Aim of the task: Among the lines below, restate word for word only those from the line with "was_current_plan := current_plan run;" through the line with "(** [rollback_projection_batch] *)", with both end lines kept.
===
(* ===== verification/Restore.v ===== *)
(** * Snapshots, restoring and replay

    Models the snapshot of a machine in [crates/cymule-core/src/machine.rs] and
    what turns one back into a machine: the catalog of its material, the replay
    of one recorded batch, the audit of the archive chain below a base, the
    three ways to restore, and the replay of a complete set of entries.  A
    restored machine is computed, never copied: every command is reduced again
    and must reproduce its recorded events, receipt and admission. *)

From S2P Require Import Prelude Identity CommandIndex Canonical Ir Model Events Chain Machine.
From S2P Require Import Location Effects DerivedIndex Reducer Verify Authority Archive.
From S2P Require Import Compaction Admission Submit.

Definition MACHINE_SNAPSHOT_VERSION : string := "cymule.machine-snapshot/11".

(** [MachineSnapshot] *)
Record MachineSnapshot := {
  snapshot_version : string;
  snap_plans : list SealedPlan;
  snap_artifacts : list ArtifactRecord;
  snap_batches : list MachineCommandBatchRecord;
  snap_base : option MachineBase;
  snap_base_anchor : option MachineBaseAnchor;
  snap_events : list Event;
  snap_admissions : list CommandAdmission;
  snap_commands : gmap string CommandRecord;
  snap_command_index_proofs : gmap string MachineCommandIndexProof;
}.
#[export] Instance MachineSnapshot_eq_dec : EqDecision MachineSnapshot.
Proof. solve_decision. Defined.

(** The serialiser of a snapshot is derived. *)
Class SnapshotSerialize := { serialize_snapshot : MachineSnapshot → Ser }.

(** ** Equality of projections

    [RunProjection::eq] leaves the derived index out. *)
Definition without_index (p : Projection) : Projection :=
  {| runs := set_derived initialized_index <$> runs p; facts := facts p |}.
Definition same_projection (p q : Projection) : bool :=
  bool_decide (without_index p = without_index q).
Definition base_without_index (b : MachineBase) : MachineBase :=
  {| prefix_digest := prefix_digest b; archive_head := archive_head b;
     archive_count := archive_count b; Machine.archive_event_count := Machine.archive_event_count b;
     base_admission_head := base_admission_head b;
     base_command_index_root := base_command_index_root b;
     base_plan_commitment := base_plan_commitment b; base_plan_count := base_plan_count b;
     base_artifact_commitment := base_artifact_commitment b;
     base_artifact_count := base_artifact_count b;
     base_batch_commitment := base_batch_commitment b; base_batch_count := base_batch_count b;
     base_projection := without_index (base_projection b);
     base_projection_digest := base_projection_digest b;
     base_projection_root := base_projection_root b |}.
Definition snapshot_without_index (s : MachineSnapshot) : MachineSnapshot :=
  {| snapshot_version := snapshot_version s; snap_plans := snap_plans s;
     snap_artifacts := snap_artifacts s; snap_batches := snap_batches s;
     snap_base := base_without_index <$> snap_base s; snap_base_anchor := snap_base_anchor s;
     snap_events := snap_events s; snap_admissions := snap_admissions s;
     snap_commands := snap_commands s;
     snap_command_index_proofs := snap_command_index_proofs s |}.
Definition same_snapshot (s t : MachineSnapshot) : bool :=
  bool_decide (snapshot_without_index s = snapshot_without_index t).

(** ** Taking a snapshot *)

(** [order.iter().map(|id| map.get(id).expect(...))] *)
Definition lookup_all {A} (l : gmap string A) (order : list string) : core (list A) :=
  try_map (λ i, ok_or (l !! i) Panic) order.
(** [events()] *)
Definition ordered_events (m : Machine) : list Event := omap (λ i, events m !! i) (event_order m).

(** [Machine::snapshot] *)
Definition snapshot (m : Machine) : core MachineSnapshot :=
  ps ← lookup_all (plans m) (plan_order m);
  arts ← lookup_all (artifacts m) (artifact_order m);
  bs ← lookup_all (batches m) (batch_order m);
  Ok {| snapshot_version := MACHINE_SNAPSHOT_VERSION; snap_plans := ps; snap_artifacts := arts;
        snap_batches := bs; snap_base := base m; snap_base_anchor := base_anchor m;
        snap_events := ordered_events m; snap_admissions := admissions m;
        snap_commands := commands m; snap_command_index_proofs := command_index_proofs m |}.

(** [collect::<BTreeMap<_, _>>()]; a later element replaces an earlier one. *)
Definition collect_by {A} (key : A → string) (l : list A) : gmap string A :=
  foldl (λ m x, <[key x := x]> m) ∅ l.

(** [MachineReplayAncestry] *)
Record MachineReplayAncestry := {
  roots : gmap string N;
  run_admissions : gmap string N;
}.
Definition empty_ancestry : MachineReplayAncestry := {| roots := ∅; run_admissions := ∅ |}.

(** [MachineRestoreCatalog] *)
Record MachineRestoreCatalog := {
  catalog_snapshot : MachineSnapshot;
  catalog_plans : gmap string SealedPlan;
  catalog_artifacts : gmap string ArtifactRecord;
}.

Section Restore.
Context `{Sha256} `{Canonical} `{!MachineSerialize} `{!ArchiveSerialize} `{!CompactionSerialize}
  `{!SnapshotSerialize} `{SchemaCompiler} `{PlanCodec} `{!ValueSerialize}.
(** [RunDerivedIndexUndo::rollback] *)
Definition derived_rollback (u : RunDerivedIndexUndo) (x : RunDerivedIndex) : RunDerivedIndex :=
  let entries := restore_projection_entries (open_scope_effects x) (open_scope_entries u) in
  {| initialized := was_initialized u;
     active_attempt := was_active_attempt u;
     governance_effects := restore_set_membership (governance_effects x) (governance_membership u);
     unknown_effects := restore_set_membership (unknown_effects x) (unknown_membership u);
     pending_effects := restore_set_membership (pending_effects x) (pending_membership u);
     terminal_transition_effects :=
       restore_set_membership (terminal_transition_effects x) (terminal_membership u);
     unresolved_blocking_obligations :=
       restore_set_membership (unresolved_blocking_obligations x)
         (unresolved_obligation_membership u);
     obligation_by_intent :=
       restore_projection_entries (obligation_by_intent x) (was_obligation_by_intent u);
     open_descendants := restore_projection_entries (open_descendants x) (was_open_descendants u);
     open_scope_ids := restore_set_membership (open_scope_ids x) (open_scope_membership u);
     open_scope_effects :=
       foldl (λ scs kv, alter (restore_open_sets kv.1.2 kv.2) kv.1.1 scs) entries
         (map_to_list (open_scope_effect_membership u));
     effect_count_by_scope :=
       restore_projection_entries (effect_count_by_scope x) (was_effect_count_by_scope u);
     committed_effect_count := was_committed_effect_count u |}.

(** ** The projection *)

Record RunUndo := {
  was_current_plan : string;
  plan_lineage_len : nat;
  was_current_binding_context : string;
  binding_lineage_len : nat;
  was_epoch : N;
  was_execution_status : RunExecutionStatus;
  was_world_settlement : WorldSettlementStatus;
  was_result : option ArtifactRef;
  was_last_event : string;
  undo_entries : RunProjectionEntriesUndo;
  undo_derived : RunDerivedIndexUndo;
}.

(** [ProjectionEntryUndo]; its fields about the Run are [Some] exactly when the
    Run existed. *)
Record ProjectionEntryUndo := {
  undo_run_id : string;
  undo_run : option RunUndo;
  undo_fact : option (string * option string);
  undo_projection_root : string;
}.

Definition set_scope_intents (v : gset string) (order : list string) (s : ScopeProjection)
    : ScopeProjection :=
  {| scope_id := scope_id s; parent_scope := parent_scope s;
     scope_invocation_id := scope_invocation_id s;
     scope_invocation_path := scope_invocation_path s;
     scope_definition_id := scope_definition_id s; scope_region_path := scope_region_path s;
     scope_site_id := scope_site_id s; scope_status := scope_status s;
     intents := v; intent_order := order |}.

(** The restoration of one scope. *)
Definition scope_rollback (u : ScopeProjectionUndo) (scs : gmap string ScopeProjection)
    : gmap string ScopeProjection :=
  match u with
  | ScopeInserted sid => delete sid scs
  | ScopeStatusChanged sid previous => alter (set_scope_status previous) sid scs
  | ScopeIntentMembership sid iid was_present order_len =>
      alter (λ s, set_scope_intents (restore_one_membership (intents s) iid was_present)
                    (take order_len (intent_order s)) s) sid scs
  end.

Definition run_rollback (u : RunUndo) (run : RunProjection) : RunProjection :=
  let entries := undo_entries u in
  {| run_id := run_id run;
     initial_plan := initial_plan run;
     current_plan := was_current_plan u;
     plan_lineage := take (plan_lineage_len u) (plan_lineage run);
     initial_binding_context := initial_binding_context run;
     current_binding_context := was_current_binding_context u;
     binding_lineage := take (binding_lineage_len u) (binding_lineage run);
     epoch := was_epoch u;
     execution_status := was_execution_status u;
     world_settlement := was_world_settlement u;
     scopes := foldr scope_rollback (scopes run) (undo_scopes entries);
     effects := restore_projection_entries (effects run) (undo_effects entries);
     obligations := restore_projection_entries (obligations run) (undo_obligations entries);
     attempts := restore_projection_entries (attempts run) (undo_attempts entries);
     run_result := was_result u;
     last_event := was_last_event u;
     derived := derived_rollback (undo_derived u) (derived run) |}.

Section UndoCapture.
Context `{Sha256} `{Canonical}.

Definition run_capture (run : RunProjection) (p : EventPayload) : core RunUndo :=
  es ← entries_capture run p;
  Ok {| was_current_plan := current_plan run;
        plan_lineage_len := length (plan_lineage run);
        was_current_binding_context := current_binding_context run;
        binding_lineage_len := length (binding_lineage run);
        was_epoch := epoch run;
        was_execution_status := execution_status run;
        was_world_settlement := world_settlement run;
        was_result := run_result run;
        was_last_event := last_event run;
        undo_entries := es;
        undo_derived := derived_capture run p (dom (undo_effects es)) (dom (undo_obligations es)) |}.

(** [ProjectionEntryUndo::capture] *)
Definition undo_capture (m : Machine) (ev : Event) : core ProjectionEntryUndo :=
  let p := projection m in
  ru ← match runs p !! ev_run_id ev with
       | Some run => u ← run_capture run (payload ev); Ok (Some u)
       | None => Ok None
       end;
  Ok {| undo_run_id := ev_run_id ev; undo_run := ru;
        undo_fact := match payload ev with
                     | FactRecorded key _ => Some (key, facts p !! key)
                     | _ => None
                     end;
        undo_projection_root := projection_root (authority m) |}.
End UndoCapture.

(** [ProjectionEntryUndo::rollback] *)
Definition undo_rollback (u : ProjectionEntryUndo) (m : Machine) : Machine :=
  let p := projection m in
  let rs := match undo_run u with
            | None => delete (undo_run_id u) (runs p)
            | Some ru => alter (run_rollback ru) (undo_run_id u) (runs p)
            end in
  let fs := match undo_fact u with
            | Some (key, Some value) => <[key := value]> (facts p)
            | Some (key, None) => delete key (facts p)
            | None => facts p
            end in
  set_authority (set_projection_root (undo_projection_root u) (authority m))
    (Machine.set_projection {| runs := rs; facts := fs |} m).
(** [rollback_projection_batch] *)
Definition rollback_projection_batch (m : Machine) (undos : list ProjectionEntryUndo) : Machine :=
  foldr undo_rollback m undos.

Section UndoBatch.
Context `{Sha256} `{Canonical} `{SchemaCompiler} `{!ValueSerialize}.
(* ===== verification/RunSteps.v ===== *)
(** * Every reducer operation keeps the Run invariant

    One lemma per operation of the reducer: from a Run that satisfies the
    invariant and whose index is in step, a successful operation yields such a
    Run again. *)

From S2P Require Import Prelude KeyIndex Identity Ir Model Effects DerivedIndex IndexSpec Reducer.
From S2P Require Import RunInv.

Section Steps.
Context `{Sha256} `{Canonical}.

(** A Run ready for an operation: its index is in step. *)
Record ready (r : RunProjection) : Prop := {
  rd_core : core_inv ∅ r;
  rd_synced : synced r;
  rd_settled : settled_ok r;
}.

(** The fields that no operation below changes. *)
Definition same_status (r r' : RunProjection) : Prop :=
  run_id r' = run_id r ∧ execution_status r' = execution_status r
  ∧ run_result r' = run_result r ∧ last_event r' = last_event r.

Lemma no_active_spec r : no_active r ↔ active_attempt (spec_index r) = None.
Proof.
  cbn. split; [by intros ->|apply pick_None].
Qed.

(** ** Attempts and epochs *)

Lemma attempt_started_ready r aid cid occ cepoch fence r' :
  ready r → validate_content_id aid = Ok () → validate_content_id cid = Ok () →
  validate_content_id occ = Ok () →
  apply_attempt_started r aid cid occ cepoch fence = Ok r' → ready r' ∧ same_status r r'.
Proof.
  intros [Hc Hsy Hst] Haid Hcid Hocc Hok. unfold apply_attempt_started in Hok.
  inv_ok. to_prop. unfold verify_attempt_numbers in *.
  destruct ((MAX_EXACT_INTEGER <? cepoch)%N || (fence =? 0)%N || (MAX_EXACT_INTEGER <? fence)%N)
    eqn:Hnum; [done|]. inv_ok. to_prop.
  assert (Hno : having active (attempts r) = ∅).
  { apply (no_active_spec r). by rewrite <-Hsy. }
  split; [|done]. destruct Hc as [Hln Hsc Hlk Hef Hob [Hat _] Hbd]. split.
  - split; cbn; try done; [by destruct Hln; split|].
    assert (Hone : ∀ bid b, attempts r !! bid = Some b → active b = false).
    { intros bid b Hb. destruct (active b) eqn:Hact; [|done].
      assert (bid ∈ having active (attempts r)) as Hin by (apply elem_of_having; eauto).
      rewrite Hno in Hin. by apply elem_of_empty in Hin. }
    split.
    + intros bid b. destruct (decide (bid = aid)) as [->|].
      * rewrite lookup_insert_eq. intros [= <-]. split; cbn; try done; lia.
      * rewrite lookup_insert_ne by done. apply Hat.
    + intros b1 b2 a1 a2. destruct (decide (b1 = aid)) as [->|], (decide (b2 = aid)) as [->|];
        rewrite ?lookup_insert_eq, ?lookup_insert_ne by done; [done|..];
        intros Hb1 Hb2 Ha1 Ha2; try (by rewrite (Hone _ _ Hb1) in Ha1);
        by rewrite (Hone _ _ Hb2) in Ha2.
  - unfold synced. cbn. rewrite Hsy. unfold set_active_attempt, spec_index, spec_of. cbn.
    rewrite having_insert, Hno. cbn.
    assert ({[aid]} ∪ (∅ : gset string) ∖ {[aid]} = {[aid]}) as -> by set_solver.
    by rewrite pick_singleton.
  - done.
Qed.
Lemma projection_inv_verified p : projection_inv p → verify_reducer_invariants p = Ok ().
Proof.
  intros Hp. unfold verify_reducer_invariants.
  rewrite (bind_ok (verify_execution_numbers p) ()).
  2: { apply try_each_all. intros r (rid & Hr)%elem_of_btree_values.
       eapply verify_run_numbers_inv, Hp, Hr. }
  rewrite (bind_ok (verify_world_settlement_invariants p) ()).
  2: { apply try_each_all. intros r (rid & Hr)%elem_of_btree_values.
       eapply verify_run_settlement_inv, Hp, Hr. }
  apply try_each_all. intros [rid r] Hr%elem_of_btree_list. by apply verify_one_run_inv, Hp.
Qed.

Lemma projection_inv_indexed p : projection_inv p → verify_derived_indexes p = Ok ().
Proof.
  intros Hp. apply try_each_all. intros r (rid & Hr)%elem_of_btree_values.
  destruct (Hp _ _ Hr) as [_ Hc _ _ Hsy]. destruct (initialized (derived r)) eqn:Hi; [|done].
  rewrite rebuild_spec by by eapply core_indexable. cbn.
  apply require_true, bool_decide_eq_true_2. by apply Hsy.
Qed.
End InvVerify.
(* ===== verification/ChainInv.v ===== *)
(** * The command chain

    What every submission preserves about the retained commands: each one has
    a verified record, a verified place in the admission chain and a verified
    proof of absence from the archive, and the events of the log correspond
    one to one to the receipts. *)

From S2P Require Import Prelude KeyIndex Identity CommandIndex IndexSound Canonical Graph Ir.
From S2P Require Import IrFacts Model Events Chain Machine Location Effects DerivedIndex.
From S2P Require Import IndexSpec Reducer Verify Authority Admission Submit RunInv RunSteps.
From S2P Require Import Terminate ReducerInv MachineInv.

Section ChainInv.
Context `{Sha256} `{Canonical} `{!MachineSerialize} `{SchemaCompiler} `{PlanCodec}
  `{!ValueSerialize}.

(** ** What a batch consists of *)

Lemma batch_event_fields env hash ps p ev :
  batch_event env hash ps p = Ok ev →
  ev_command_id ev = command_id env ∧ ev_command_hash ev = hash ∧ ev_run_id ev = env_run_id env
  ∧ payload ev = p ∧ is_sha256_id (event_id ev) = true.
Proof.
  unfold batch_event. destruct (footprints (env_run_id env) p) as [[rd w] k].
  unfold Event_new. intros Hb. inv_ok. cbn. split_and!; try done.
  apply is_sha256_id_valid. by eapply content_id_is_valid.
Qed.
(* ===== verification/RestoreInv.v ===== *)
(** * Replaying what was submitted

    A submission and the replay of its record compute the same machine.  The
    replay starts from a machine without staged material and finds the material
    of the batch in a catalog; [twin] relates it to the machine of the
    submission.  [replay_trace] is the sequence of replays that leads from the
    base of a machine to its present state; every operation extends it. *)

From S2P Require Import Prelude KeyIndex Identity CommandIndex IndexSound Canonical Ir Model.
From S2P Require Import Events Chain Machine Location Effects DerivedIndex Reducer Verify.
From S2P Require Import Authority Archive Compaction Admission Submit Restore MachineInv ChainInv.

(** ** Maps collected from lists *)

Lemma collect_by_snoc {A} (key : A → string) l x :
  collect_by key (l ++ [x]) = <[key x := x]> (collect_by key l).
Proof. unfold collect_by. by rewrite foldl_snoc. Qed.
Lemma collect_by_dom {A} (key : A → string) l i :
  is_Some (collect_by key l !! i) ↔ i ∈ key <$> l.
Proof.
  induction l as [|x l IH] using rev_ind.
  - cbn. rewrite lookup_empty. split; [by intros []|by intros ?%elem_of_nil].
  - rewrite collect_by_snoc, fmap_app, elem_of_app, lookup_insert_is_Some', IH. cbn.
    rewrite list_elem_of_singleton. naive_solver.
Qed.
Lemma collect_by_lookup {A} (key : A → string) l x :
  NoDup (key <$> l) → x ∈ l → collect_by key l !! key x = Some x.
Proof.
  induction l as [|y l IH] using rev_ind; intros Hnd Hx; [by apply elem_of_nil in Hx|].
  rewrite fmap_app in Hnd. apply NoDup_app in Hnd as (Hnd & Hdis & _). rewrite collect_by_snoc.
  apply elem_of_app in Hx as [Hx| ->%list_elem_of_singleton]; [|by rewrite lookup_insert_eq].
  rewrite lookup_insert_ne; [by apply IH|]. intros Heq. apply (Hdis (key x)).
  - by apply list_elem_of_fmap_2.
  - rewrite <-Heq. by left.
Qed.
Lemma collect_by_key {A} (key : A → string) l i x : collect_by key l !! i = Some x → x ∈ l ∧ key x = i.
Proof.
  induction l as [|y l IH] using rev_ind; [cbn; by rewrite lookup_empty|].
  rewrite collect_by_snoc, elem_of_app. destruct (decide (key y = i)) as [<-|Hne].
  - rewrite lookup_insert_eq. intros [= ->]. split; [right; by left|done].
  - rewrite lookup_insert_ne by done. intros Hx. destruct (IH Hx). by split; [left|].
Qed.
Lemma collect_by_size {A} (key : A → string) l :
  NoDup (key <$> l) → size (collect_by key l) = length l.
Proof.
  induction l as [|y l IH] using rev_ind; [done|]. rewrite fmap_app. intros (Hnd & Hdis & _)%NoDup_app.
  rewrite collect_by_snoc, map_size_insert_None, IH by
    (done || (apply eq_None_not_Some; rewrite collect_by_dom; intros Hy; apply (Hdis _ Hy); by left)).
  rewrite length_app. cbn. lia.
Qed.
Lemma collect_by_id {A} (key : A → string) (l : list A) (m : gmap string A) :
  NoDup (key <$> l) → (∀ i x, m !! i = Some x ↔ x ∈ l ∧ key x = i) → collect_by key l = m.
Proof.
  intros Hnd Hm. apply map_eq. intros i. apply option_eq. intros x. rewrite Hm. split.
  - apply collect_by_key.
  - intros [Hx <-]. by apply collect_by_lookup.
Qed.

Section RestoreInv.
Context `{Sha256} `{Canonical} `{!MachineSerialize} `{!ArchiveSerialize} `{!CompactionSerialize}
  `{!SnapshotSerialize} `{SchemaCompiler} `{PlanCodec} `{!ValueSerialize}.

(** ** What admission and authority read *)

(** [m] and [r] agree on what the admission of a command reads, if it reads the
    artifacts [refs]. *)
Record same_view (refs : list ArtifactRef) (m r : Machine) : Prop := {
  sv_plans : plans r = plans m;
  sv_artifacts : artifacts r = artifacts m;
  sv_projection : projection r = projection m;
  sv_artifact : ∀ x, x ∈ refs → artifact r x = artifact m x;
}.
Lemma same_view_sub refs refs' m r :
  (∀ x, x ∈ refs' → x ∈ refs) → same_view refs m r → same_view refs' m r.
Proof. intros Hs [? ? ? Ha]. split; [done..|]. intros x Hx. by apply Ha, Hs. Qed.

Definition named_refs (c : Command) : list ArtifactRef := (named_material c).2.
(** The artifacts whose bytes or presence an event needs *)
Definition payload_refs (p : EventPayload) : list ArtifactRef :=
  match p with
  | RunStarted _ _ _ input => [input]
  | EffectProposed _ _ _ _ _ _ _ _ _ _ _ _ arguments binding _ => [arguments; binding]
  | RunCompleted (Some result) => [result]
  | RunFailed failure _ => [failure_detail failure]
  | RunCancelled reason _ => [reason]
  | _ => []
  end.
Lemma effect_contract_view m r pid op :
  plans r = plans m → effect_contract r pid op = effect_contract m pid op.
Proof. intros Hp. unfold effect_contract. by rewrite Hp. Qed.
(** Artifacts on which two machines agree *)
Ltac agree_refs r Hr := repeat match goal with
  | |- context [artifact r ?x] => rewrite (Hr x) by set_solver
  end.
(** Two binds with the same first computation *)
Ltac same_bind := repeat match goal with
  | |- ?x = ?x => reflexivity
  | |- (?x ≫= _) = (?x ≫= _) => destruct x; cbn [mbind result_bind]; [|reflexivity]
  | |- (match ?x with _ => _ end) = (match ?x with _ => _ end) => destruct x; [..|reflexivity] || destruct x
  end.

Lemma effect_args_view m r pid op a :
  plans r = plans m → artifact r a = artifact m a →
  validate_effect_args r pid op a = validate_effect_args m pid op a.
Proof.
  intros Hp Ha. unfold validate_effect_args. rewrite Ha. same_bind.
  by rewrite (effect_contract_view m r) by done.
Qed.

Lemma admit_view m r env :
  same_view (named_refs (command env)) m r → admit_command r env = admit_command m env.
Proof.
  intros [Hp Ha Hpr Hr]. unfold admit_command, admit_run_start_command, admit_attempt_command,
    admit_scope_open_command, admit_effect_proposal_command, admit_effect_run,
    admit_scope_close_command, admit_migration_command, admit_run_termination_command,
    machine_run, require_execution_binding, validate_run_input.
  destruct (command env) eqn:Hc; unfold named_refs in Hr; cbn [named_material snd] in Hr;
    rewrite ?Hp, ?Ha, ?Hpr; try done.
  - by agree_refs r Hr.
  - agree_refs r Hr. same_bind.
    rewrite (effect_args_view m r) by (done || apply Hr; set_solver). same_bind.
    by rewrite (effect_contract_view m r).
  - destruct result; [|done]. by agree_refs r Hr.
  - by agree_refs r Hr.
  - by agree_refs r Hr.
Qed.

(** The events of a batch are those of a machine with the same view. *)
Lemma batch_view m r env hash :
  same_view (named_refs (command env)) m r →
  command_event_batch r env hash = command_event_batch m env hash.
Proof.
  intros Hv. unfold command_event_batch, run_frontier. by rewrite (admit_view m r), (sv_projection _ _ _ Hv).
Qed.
===
Expected answer:
  Ok {| was_current_plan := current_plan run;
        plan_lineage_len := length (plan_lineage run);
        was_current_binding_context := current_binding_context run;
        binding_lineage_len := length (binding_lineage run);
        was_epoch := epoch run;
        was_execution_status := execution_status run;
        was_world_settlement := world_settlement run;
        was_result := run_result run;
        was_last_event := last_event run;
        undo_entries := es;
        undo_derived := derived_capture run p (dom (undo_effects es)) (dom (undo_obligations es)) |}.

(** [ProjectionEntryUndo::capture] *)
Definition undo_capture (m : Machine) (ev : Event) : core ProjectionEntryUndo :=
  let p := projection m in
  ru ← match runs p !! ev_run_id ev with
       | Some run => u ← run_capture run (payload ev); Ok (Some u)
       | None => Ok None
       end;
  Ok {| undo_run_id := ev_run_id ev; undo_run := ru;
        undo_fact := match payload ev with
                     | FactRecorded key _ => Some (key, facts p !! key)
                     | _ => None
                     end;
        undo_projection_root := projection_root (authority m) |}.
End UndoCapture.

(** [ProjectionEntryUndo::rollback] *)
Definition undo_rollback (u : ProjectionEntryUndo) (m : Machine) : Machine :=
  let p := projection m in
  let rs := match undo_run u with
            | None => delete (undo_run_id u) (runs p)
            | Some ru => alter (run_rollback ru) (undo_run_id u) (runs p)
            end in
  let fs := match undo_fact u with
            | Some (key, Some value) => <[key := value]> (facts p)
            | Some (key, None) => delete key (facts p)
            | None => facts p
            end in
  set_authority (set_projection_root (undo_projection_root u) (authority m))
    (Machine.set_projection {| runs := rs; facts := fs |} m).
(** [rollback_projection_batch] *)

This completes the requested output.